International tax issues are a concern for both developed and developing countries, with evidence of aggressive tax planning by multinational enterprises (MNEs). MNEs are able to exploit weaknesses in the design of the international tax framework to reduce their tax liabilities. The international tax system has been further complicated by the expansion of the digital economy. Concerns about the international tax system have led to major international tax initiatives, most notably the G20-OECD BEPS project, as well as to proposals for more radical reform of the international tax framework. The dilemma for developing countries is how to respond to these international tax challenges, including the range of international tax initiatives. Developing countries want MNE investment and the benefits they bring, while deriving tax revenues from MNE activities to meet their fiscal needs, including financing the Sustainable Development Goals. Many of the international tax reform initiatives are designed by, and for, developed economies, and so may be too complex and/or not practical in a developing country.
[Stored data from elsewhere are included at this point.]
(* ===== verification/Types.v ===== *)
(** The shared data types of include/chronos/core/types.hpp: the enumerations,
    the fixed-size market-data and trading records and [Position]. A C++ scoped
    enumeration [E] or struct [S] is the type [E.t] or [S.t] of a module with the
    same name, so that constructors and fields keep their names. The [reserved]
    padding of the records, which no code reads, is left out; [LogFormat.v] gives the
    byte layout. *)
From S2P Require Import Prelude.
From S2P Require Import FixedPoint.

Module OrderSide.
Inductive t := BUY | SELL.
Definition to_Z (s : t) : Z := match s with BUY => 0 | SELL => 1 end.
Definition of_Z (z : Z) : option t :=
  if z =? 0 then Some BUY else if z =? 1 then Some SELL else None.
#[global] Instance eq_dec : EqDecision t. Proof. solve_decision. Defined.
Definition toString (s : t) : string := match s with BUY => "BUY" | SELL => "SELL" end.
End OrderSide.

Module ExchangeId.
Inductive t := UNKNOWN | BINANCE | OKX.
Definition to_Z (x : t) : Z := match x with UNKNOWN => 0 | BINANCE => 1 | OKX => 2 end.
End ExchangeId.

Module TickSide.
Inductive t := BID | ASK | TRADE.
Definition to_Z (s : t) : Z := match s with BID => 0 | ASK => 1 | TRADE => 2 end.
Definition of_Z (z : Z) : option t :=
  if z =? 0 then Some BID else if z =? 1 then Some ASK
  else if z =? 2 then Some TRADE else None.
#[global] Instance eq_dec : EqDecision t. Proof. solve_decision. Defined.
End TickSide.

Module OrderType.
Inductive t := LIMIT | MARKET | STOP_LOSS | STOP_LIMIT.
Definition to_Z (x : t) : Z :=
  match x with LIMIT => 0 | MARKET => 1 | STOP_LOSS => 2 | STOP_LIMIT => 3 end.
Definition of_Z (z : Z) : option t :=
  if z =? 0 then Some LIMIT else if z =? 1 then Some MARKET
  else if z =? 2 then Some STOP_LOSS else if z =? 3 then Some STOP_LIMIT else None.
#[global] Instance eq_dec : EqDecision t. Proof. solve_decision. Defined.
Definition toString (x : t) : string :=
  match x with
  | LIMIT => "LIMIT" | MARKET => "MARKET"
  | STOP_LOSS => "STOP_LOSS" | STOP_LIMIT => "STOP_LIMIT"
  end.
End OrderType.

Module TimeInForce.
Inductive t := GTC | IOC | FOK | DAY.
Definition to_Z (x : t) : Z := match x with GTC => 0 | IOC => 1 | FOK => 2 | DAY => 3 end.
Definition of_Z (z : Z) : option t :=
  if z =? 0 then Some GTC else if z =? 1 then Some IOC
  else if z =? 2 then Some FOK else if z =? 3 then Some DAY else None.
#[global] Instance eq_dec : EqDecision t. Proof. solve_decision. Defined.
Definition toString (x : t) : string :=
  match x with GTC => "GTC" | IOC => "IOC" | FOK => "FOK" | DAY => "DAY" end.
End TimeInForce.

Module ConnectionStatus.
Inductive t := DISCONNECTED | CONNECTING | CONNECTED | RECONNECTING | ERROR.
#[global] Instance eq_dec : EqDecision t. Proof. solve_decision. Defined.
Definition toString (x : t) : string :=
  match x with
  | DISCONNECTED => "DISCONNECTED" | CONNECTING => "CONNECTING"
  | CONNECTED => "CONNECTED" | RECONNECTING => "RECONNECTING" | ERROR => "ERROR"
  end.
End ConnectionStatus.

Module ErrorSeverity.
Inductive t := DEBUG | INFO | WARNING | ERROR | CRITICAL.
Definition to_nat (x : t) : nat :=
  match x with DEBUG => 0 | INFO => 1 | WARNING => 2 | ERROR => 3 | CRITICAL => 4 end.
#[global] Instance eq_dec : EqDecision t. Proof. solve_decision. Defined.
Definition toString (x : t) : string :=
  match x with
  | DEBUG => "DEBUG" | INFO => "INFO" | WARNING => "WARNING"
  | ERROR => "ERROR" | CRITICAL => "CRITICAL"
  end.
End ErrorSeverity.

Module OrderStatus.
Inductive t :=
  PENDING | ACCEPTED | REJECTED | PARTIALLY_FILLED | FILLED | CANCELLED | EXPIRED.
#[global] Instance eq_dec : EqDecision t. Proof. solve_decision. Defined.
Definition toString (x : t) : string :=
  match x with
  | PENDING => "PENDING" | ACCEPTED => "ACCEPTED" | REJECTED => "REJECTED"
  | PARTIALLY_FILLED => "PARTIALLY_FILLED" | FILLED => "FILLED"
  | CANCELLED => "CANCELLED" | EXPIRED => "EXPIRED"
  end.
End OrderStatus.

(** ** Market data *)

Module Tick.
Record t := mk {
  exchange_timestamp_us : Z;
  receive_timestamp_us : Z;
  exchange_id : Z;
  symbol_id : Z;
  price : Z;
  quantity : Z;
  side : TickSide.t;
  flags : Z;
}.
Definition default : t := mk 0 0 0 0 0 0 TickSide.BID 0.
#[global] Instance inhabited : Inhabited t := populate default.
End Tick.

Module PriceLevel.
Record t := mk { price : Z; quantity : Z }.
Definition default : t := mk 0 0.
#[global] Instance inhabited : Inhabited t := populate default.
#[global] Instance eq_dec : EqDecision t. Proof. solve_decision. Defined.
End PriceLevel.

Module OrderBookSnapshot.
Record t := mk {
  symbol_id : Z;
  timestamp_us : Z;
  bids : list PriceLevel.t;
  asks : list PriceLevel.t;
}.
End OrderBookSnapshot.

(** ** Trading *)

Module OrderRequest.
Record t := mk {
  order_id : Z;
  timestamp_us : Z;
  price : Z;
  quantity : Z;
  stop_price : Z;
  client_order_id : Z;
  symbol_id : Z;
  exchange_id : Z;
  strategy_id : Z;
  side : OrderSide.t;
  type : OrderType.t;
  tif : TimeInForce.t;
  strategy_flags : Z;
}.
Definition default : t :=
  mk 0 0 0 0 0 0 0 0 0 OrderSide.BUY OrderType.LIMIT TimeInForce.GTC 0.
#[global] Instance inhabited : Inhabited t := populate default.
End OrderRequest.

Module Fill.
Record t := mk {
  execution_id : Z;
  fill_id : Z;
  order_id : Z;
  exchange_timestamp_us : Z;
  receive_timestamp_us : Z;
  fill_price : Z;
  fill_quantity : Z;
  symbol_id : Z;
  exchange_id : Z;
  strategy_id : Z;
  side : OrderSide.t;
  is_maker : Z;
}.
Definition default : t := mk 0 0 0 0 0 0 0 0 0 0 OrderSide.BUY 0.
#[global] Instance inhabited : Inhabited t := populate default.
End Fill.

Module OrderAck.
Record t := mk {
  order_id : Z;
  exchange_order_id : Z;
  status : OrderStatus.t;
  timestamp_us : Z;
}.
End OrderAck.

Module OrderReject.
Record t := mk { order_id : Z; reason : string; timestamp_us : Z }.
End OrderReject.

(** ** Positions *)

Module Position.
Record t := mk {
  symbol_id : Z;
  quantity : Z;
  average_price : Z;
  realized_pnl : Z;
  last_update_us : Z;
}.
Definition default : t := mk 0 0 0 0 0.

Definition getUnrealizedPnL `{FpmOps} (p : t) (current_price : Z) : Z :=
  quantity p ⊠ (current_price ⊟ average_price p).
Definition getTotalPnL `{FpmOps} (p : t) (current_price : Z) : Z :=
  realized_pnl p ⊞ getUnrealizedPnL p current_price.
Definition isFlat (p : t) : bool := quantity p =? 0.
Definition isLong (p : t) : bool := quantity p >? 0.
Definition isShort (p : t) : bool := quantity p <? 0.
End Position.
(* ===== verification/BookEquiv.v ===== *)
(** The two order books agree, and both agree with the plain map of last
    quantities while a side has at most twenty prices. The proofs use the two
    implementations through [BookContract] only. *)
From S2P Require Import Prelude.
From S2P Require Import FixedPoint.
From S2P Require Import Types.
From S2P Require Import BookSpec.
From S2P Require OrderBookV2.
From S2P Require OrderBook.

(** ** Clients of the contract *)

(** Ticks, with [None] for a call of [clear]. *)
Definition ob_event `{BookContract B} (s : B) (e : option Tick.t) : B :=
  match e with Some t => ob_update t s | None => ob_clear s end.

Section agree.
Context {B1 B2 : Type} `{BookContract B1} `{BookContract B2}.

Lemma same_book evs (s1 : B1) (s2 : B2) :
  ob_inv s1 → ob_inv s2 → ob_abs s1 = ob_abs s2 →
  let s1' := fold_left ob_event evs s1 in
  let s2' := fold_left ob_event evs s2 in
  ob_inv s1' ∧ ob_inv s2' ∧ ob_abs s1' = ob_abs s2'.
Proof.
  revert s1 s2. induction evs as [|e evs IH]; intros s1 s2 H1 H2 Heq; [done|].
  cbn [fold_left]. destruct e as [t|]; cbn [ob_event].
  - destruct (ob_update_ok t s1 H1) as [? Ha1], (ob_update_ok t s2 H2) as [? Ha2].
    apply IH; [done..|]. by rewrite Ha1, Ha2, Heq.
  - destruct (ob_clear_ok s1 H1) as [? Ha1], (ob_clear_ok s2 H2) as [? Ha2].
    apply IH; [done..|]. by rewrite Ha1, Ha2.
Qed.
End agree.

Section shallow.
Context `{BookContract B}.

(** The head of a sorted side is the maximum of the prices [find_level] knows. *)
Lemma best_price_spec better `{!PriceOrder better} l p :
  sorted_levels better l →
  best_price l = Some p ↔
  is_Some (find_level p l) ∧ ∀ p', is_Some (find_level p' l) → p' = p ∨ better p p' = true.
Proof.
  intros Hs. split.
  - destruct l as [|x l]; [done|]. cbn. intros [= <-]. rewrite Z.eqb_refl. split; [by eexists|].
    intros p' Hp'. destruct (Z.eqb_spec (PriceLevel.price x) p') as [?|_]; [by left|right].
    destruct Hp' as [q Hq%(find_level_elem better)].
    by apply (sorted_head_best better x l (PriceLevel.mk p' q) Hs).
  - intros [[q Hq] Hmax]. destruct l as [|x l]; [done|]. cbn. f_equal.
    cbn in Hq. destruct (Z.eqb_spec (PriceLevel.price x) p) as [?|Hne]; [done|].
    pose proof (sorted_head_best better x l _ Hs (find_level_elem better _ _ _ Hq)) as Hb. cbn in Hb.
    destruct (Hmax (PriceLevel.price x)) as [?|Hb']; [|done|].
    + cbn. rewrite Z.eqb_refl. by eexists.
    + by rewrite (better_asym _ _ Hb') in Hb.
Qed.

Lemma ob_run_best_shallow ts :
  (size (side_prices true ts) <= MAX_DEPTH)%nat →
  ∃ best, ob_best_bid (ob_run ts) = Some best ∧
    ∀ p, best = Some p ↔
      p ∈ dom (last_quantities true ts ∅) ∧ ∀ p', p' ∈ dom (last_quantities true ts ∅) → p' <= p.
Proof.
  intros Hsz. destruct (ob_run_ok ts) as [Hi Ha]. exists (best_price (book_bids (ob_abs (ob_run ts)))).
  split; [by apply ob_best_bid_ok|]. intros p.
  destruct (ob_inv_wf _ Hi) as [(Hs & _) _]. rewrite (best_price_spec bid_better) by done.
  rewrite elem_of_dom, (ob_run_find_bid ts p Hsz). f_equiv.
  apply forall_proper. intros p'. rewrite elem_of_dom, (ob_run_find_bid ts p' Hsz).
  unfold bid_better. rewrite Z.gtb_ltb, Z.ltb_lt. assert (p' = p ∨ p' < p ↔ p' <= p) by lia. tauto.
Qed.
End shallow.

(** *** Mid price and spread from the best prices *)

Section derived.
Context {F : FpmOps}.

Definition of_best {A} (f : Z → Z → A) (bid ask : option Z) : option A := b ← bid; a ← ask; Some (f b a).
Definition mid (bid ask : Z) : Z := (bid ⊞ ask) ⊘ fpm_of_int 2.
Definition spread (bid ask : Z) : Z := ask ⊟ bid.

Lemma v1_derived (s : OrderBook.OrderBook) :
  (OrderBook.getMidPrice s).1 = of_best mid (OrderBook.getBestBid s).1 (OrderBook.getBestAsk s).1 ∧
  (OrderBook.getSpread s).1 = of_best spread (OrderBook.getBestBid s).1 (OrderBook.getBestAsk s).1.
Proof.
  unfold OrderBook.getMidPrice, OrderBook.getSpread, OrderBook.getBestBid, OrderBook.getBestAsk, OrderBook.readHotDataOptimistic.
  destruct (Z.odd _); cbn; by destruct (OrderBook.HotData.has_bids _), (OrderBook.HotData.has_asks _).
Qed.

Lemma v2_derived (s : OrderBookV2.OrderBookV2) bid ask :
  OrderBookV2.getBestBid s = Some bid → OrderBookV2.getBestAsk s = Some ask →
  OrderBookV2.getMidPrice s = Some (of_best mid bid ask) ∧ OrderBookV2.getSpread s = Some (of_best spread bid ask).
Proof.
  unfold OrderBookV2.getMidPrice, OrderBookV2.getSpread, OrderBookV2.getBestBid, OrderBookV2.getBestAsk, OrderBookV2.readHotDataOptimistic.
  destruct (Z.odd _); [done|]. intros [= <-] [= <-].
  by destruct (0 <? OrderBookV2.HotData.bid_count _)%nat, (0 <? OrderBookV2.HotData.ask_count _)%nat.
Qed.
End derived.

(** ** Properties *)

(** C7: after any sequence of updates and clears [OrderBook] and [OrderBookV2] return
    the same best prices, mid price and spread, the same level at every depth, the same
    level lists and snapshot levels, and agree on emptiness; the top five of
    [OrderBookV2] are the first five levels of [OrderBook], padded with empty ones. The times of
    the last update are not compared: they differ ([update_times_differ]). *)
Theorem books_equivalent {F : FpmOps} (evs : list (option Tick.t)) :
  let s1 : OrderBook.OrderBook := fold_left ob_event evs ob_init in
  let s2 : OrderBookV2.OrderBookV2 := fold_left ob_event evs ob_init in
  OrderBookV2.getBestBid s2 = Some (OrderBook.getBestBid s1).1 ∧
  OrderBookV2.getBestAsk s2 = Some (OrderBook.getBestAsk s1).1 ∧
  (∀ i, (OrderBookV2.getBidLevel i s2).1 = (OrderBook.getBidLevel i s1).1) ∧
  (∀ i, (OrderBookV2.getAskLevel i s2).1 = (OrderBook.getAskLevel i s1).1) ∧
  (∀ n, (OrderBookV2.getBidLevels n s2).1 = (OrderBook.getBidLevels n s1).1) ∧
  (∀ n, (OrderBookV2.getAskLevels n s2).1 = (OrderBook.getAskLevels n s1).1) ∧
  (∀ u, OrderBookSnapshot.bids (OrderBookV2.generateSnapshot u s2) =
        OrderBookSnapshot.bids (OrderBook.generateSnapshot u s1)) ∧
  (∀ u, OrderBookSnapshot.asks (OrderBookV2.generateSnapshot u s2) =
        OrderBookSnapshot.asks (OrderBook.generateSnapshot u s1)) ∧
  OrderBookV2.empty s2 = OrderBook.empty s1 ∧
  OrderBookV2.getMidPrice s2 = Some (OrderBook.getMidPrice s1).1 ∧
  OrderBookV2.getSpread s2 = Some (OrderBook.getSpread s1).1 ∧
  OrderBookV2.getTop5Bids s2 = Some (OrderBookV2.top5 (OrderBook.getBidLevels 20 s1).1) ∧
  OrderBookV2.getTop5Asks s2 = Some (OrderBookV2.top5 (OrderBook.getAskLevels 20 s1).1).
Proof.
  intros s1 s2.
  destruct (same_book evs (ob_init (B := OrderBook.OrderBook)) (ob_init (B := OrderBookV2.OrderBookV2)))
    as (H1 & H2 & Heq); [apply ob_init_ok..|done|]. fold s1 in H1, Heq. fold s2 in H2, Heq.
  pose proof (ob_best_bid_ok s1 H1) as Hb1. pose proof (ob_best_ask_ok s1 H1) as Ha1.
  destruct (OrderBookV2.inv_reads_book s2 H2) as [Hb Ha Htb Hta Hbl Hal Hbls Hals _ _ Hsn Hem].
  destruct (ob_inv_wf _ H1) as [(_ & Hlb & _) (_ & Hla & _)].
  change (OrderBookV2.v2_abs s2) with (ob_abs s2) in *. rewrite <-Heq in *.
  assert (OrderBookV2.getBestBid s2 = Some (OrderBook.getBestBid s1).1) as Eb by (rewrite Hb; symmetry; exact Hb1).
  assert (OrderBookV2.getBestAsk s2 = Some (OrderBook.getBestAsk s1).1) as Ea by (rewrite Ha; symmetry; exact Ha1).
  destruct (v1_derived s1) as [M1 S1]. destruct (v2_derived s2 _ _ Eb Ea) as [M2 S2].
  split_and!.
  - exact Eb.
  - exact Ea.
  - intros i. rewrite Hbl. unfold OrderBook.getBidLevel. cbn. by destruct (_ !! i).
  - intros i. rewrite Hal. unfold OrderBook.getAskLevel. cbn. by destruct (_ !! i).
  - intros n. rewrite Hbls. symmetry. apply (OrderBook.first_levels_take 0).
  - intros n. rewrite Hals. symmetry. apply (OrderBook.first_levels_take 0).
  - intros u. by destruct (Hsn u) as [ts ->].
  - intros u. by destruct (Hsn u) as [ts ->].
  - destruct (OrderBookV2.empty s2), (OrderBook.empty s1) eqn:He; try done; unfold OrderBook.empty in He.
    + assert (Book (OrderBook.bids_ s1) (OrderBook.asks_ s1) = book_init) as [= Hbn Han]
        by exact (proj1 Hem eq_refl).
      by rewrite Hbn, Han in He.
    + assert (false = true); [|done]. apply Hem. cbn. unfold OrderBook.v1_abs.
      destruct (OrderBook.bids_ s1), (OrderBook.asks_ s1); done.
  - by rewrite M1.
  - by rewrite S1.
  - rewrite Htb. do 2 f_equal. symmetry. etrans; [apply (OrderBook.first_levels_take 0)|]. by apply take_ge.
  - rewrite Hta. do 2 f_equal. symmetry. etrans; [apply (OrderBook.first_levels_take 0)|]. by apply take_ge.
Qed.

(** An update below the top five: [OrderBook] stores its time, [OrderBookV2] leaves the hot
    data, and with it the time that [getLastUpdateTime] returns, as they were. *)
Definition six_bids : list (option Tick.t) :=
  (λ n, Some (Tick.mk (Z.of_nat n) (Z.of_nat n) 1 1 (100 - Z.of_nat n) 5 TickSide.BID 0)) <$> seq 1 6.

Lemma update_times_differ :
  OrderBook.getLastUpdateTime (fold_left ob_event six_bids ob_init) = 6 ∧
  OrderBookV2.getLastUpdateTime (fold_left ob_event six_bids ob_init) = 5.
Proof. by vm_compute. Qed.

(** While the bid side of a feed never shows more than twenty distinct prices,
    [OrderBookV2] holds for every price exactly the quantity of its last tick
    (nothing when that quantity is not positive), and [getBestBid] is the greatest
    price still alive: the depth limit loses nothing. *)
Lemma shallow_bids_exact (ts : list Tick.t) :
  (size (side_prices true ts) <= MAX_DEPTH)%nat →
  let s := fold_left (λ s t, OrderBookV2.update t s) ts OrderBookV2.OrderBookV2_init in
  (∀ p, find_level p (OrderBookV2.getBidLevels 20 s).1 = last_quantities true ts ∅ !! p) ∧
  ∃ best, OrderBookV2.getBestBid s = Some best ∧
    ∀ p, best = Some p ↔
      p ∈ dom (last_quantities true ts ∅) ∧ ∀ p', p' ∈ dom (last_quantities true ts ∅) → p' <= p.
Proof.
  intros Hsz s. split; [|exact (ob_run_best_shallow (B := OrderBookV2.OrderBookV2) ts Hsz)].
  intros p. destruct (ob_run_ok (B := OrderBookV2.OrderBookV2) ts) as [Hi _].
  pose proof (ob_run_find_bid (B := OrderBookV2.OrderBookV2) ts p Hsz) as Hf.
  change (ob_run ts) with s in *. rewrite <-Hf.
  rewrite (OrderBookV2.rb_bids _ _ (OrderBookV2.inv_reads_book s Hi)).
  destruct (ob_inv_wf _ Hi) as [(_ & Hl & _) _]. by rewrite take_ge.
Qed.

Definition sample_ticks : list Tick.t :=
  [Tick.mk 1 1 1 1 100 5 TickSide.BID 0; Tick.mk 2 2 1 1 102 7 TickSide.BID 0;
   Tick.mk 3 3 1 1 101 7 TickSide.ASK 0; Tick.mk 4 4 1 1 102 0 TickSide.BID 0].

Lemma shallow_bids_exact_witness :
  let s := fold_left (λ s t, OrderBookV2.update t s) sample_ticks OrderBookV2.OrderBookV2_init in
  find_level 100 (OrderBookV2.getBidLevels 20 s).1 = Some 5.
Proof.
  intros s. etrans; [apply (shallow_bids_exact sample_ticks); vm_compute; lia|reflexivity].
Defined.
Lemma push_cas_inv v :
  ps i = PushCas v h → inv (State d s (h + 1) t (<[i := PushWrite v h]> ps) (lg ++ [v]) po).
Proof.
  intros Hpc. destruct Hi as [H1 H2 H3 H4 H5 H6 H7 H8 H9 H10].
  cbn [data seqs head tail pcs log popped] in *.
  pose proof (H5 i) as Hti. rewrite Hpc in Hti. destruct Hti as [Hr Hs]. cbn in Hr, Hs.
  split; cbn [data seqs head tail pcs log popped]; try done.
  - rewrite length_app. cbn [length]. lia.
  - intros p Hp. specialize (H3 p Hp). lia.
  - intros x Hx Hsx. destruct (H4 x Hx Hsx). split; [lia|by apply logged_app].
  - apply (forall_threads (λ _, thread_ok _)).
    + cbn. split_and!; [lia..|auto|]. unfold logged.
      rewrite lookup_app_r, (proj2 H2), Nat2Z.id, Nat.sub_diag by lia. done.
    + intros j _. by apply (thread_ok_head _ _ _ _ ps).
  - apply unique_insert; [done|]. cbn. intros x [= <-]. right. intros j Hj.
    apply (ticket_below _ _ _ _ _ _ _ _ _ (H5 j)) in Hj. lia.
  - by apply unique_insert.
  - intros x v' Hin. destruct (H8 x v' Hin). split; [done|by apply logged_app].
  - by apply keep_popping.
Qed.
(* ===== verification/FeedSpec.v ===== *)
(** What a feed promises its consumer: a bounded first-in-first-out queue. Each event of a
    feed offers the ticks its message was parsed to; those that find a free place are taken,
    the others are dropped; a pop hands out the oldest. The two generations of adapters
    (Adapters.v, ThinMux.v) are proved to implement it. *)
From S2P Require Import Prelude Types.

Section spec.
Context {E G : Type}.
(** The feed's own step, the ticks an event offers, and the events that pop. *)
Context (run : E → G → option (list Tick.t * G)) (ticks : E → G → list Tick.t) (is_pop : E → bool).
(** The places of the queue. *)
Context (capacity : nat).

Definition fifo_push (queue ts : list Tick.t) : list Tick.t := queue ++ take (capacity - length queue) ts.

Definition fifo_event (e : E) (g : G) (queue : list Tick.t) : list Tick.t * list Tick.t :=
  if is_pop e then (option_list (head queue), tail queue) else ([], fifo_push queue (ticks e g)).

(** What a run hands out, and what is queued after it. *)
Fixpoint fifo_run (es : list E) (g : G) (queue : list Tick.t) : list Tick.t * list Tick.t :=
  match es with
  | [] => ([], queue)
  | e :: es =>
      let '(out, queue) := fifo_event e g queue in
      match run e g with
      | Some (_, g) => let '(outs, queue) := fifo_run es g queue in (out ++ outs, queue)
      | None => (out, queue)
      end
  end.

(** What a run offers. *)
Fixpoint offered (es : list E) (g : G) : list Tick.t :=
  match es with
  | [] => []
  | e :: es => ticks e g ++ match run e g with Some (_, g) => offered es g | None => [] end
  end.

Lemma fifo_push_none queue : fifo_push queue [] = queue.
Proof. unfold fifo_push. by rewrite take_nil, app_nil_r. Qed.

Lemma fifo_push_sublist queue ts : fifo_push queue ts `sublist_of` queue ++ ts.
Proof. unfold fifo_push. apply sublist_app; [done|apply sublist_take]. Qed.

Lemma fifo_push_room queue ts : (length queue + length ts <= capacity)%nat → fifo_push queue ts = queue ++ ts.
Proof. intros H. unfold fifo_push. by rewrite take_ge by lia. Qed.

(** One tick, then the rest. *)
Lemma fifo_push_cons queue t ts :
  fifo_push queue (t :: ts) =
    fifo_push (queue ++ if decide (length queue < capacity)%nat then [t] else []) ts.
Proof.
  unfold fifo_push. rewrite length_app. destruct (decide _) as [Hl|Hl]; cbn [length].
  - replace (capacity - length queue)%nat with (S (capacity - (length queue + 1))) by lia.
    cbn [take]. by rewrite <-app_assoc.
  - replace (capacity - length queue)%nat with 0%nat by lia.
    replace (capacity - (length queue + 0))%nat with 0%nat by lia. cbn. by rewrite !app_nil_r.
Qed.

Context (pop_silent : ∀ e g, is_pop e = true → ticks e g = []).

Lemma fifo_event_sublist e g queue : let '(out, queue') := fifo_event e g queue in (out ++ queue') `sublist_of` queue ++ ticks e g.
Proof.
  unfold fifo_event. destruct (is_pop e) eqn:He.
  - rewrite pop_silent, app_nil_r by done. by destruct queue.
  - apply fifo_push_sublist.
Qed.

(** Nothing is made up or reordered. *)
Lemma fifo_run_sublist es g queue :
  let '(out, queue') := fifo_run es g queue in (out ++ queue') `sublist_of` queue ++ offered es g.
Proof.
  revert g queue. induction es as [|e es IH]; intros g queue; cbn [fifo_run offered].
  - by rewrite app_nil_r.
  - pose proof (fifo_event_sublist e g queue) as He. destruct (fifo_event e g queue) as [out queue1].
    destruct (run e g) as [[o g1]|]; [|by rewrite app_nil_r].
    specialize (IH g1 queue1). destruct (fifo_run es g1 queue1) as [outs queue2]. rewrite <-app_assoc.
    etrans; [apply sublist_app; [done|exact IH]|]. rewrite !app_assoc. by apply sublist_app.
Qed.

(** Nothing is dropped as long as everything has room. *)
Lemma fifo_run_complete es g queue :
  (length queue + length (offered es g) <= capacity)%nat →
  let '(out, queue') := fifo_run es g queue in out ++ queue' = queue ++ offered es g.
Proof.
  revert g queue. induction es as [|e es IH]; intros g queue; cbn [fifo_run offered]; intros Hn.
  - by rewrite app_nil_r.
  - rewrite length_app in Hn.
    assert (let '(out, queue1) := fifo_event e g queue in out ++ queue1 = queue ++ ticks e g) as He.
    { unfold fifo_event. destruct (is_pop e) eqn:He; [rewrite pop_silent, app_nil_r by done; by destruct queue|].
      apply fifo_push_room. lia. }
    destruct (fifo_event e g queue) as [out queue1].
    destruct (run e g) as [[o g1]|]; [|by rewrite app_nil_r].
    specialize (IH g1 queue1). destruct (fifo_run es g1 queue1) as [outs queue2].
    rewrite <-app_assoc, IH, !app_assoc, He; [done|]. apply (f_equal length) in He. rewrite !length_app in He. lia.
Qed.
End spec.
This paper considers the problems with the international tax framework for developing countries, and reviews international tax initiatives and alternative taxing mechanisms. The paper then provides guidance on strategies that developing countries can adopt to address international tax challenges, particularly in four priority areas: developing simple and comprehensive international tax rules in domestic laws (including transfer pricing rules); limiting interest deductions; ensuring adequate withholding taxes; and being cautious of new double tax treaties.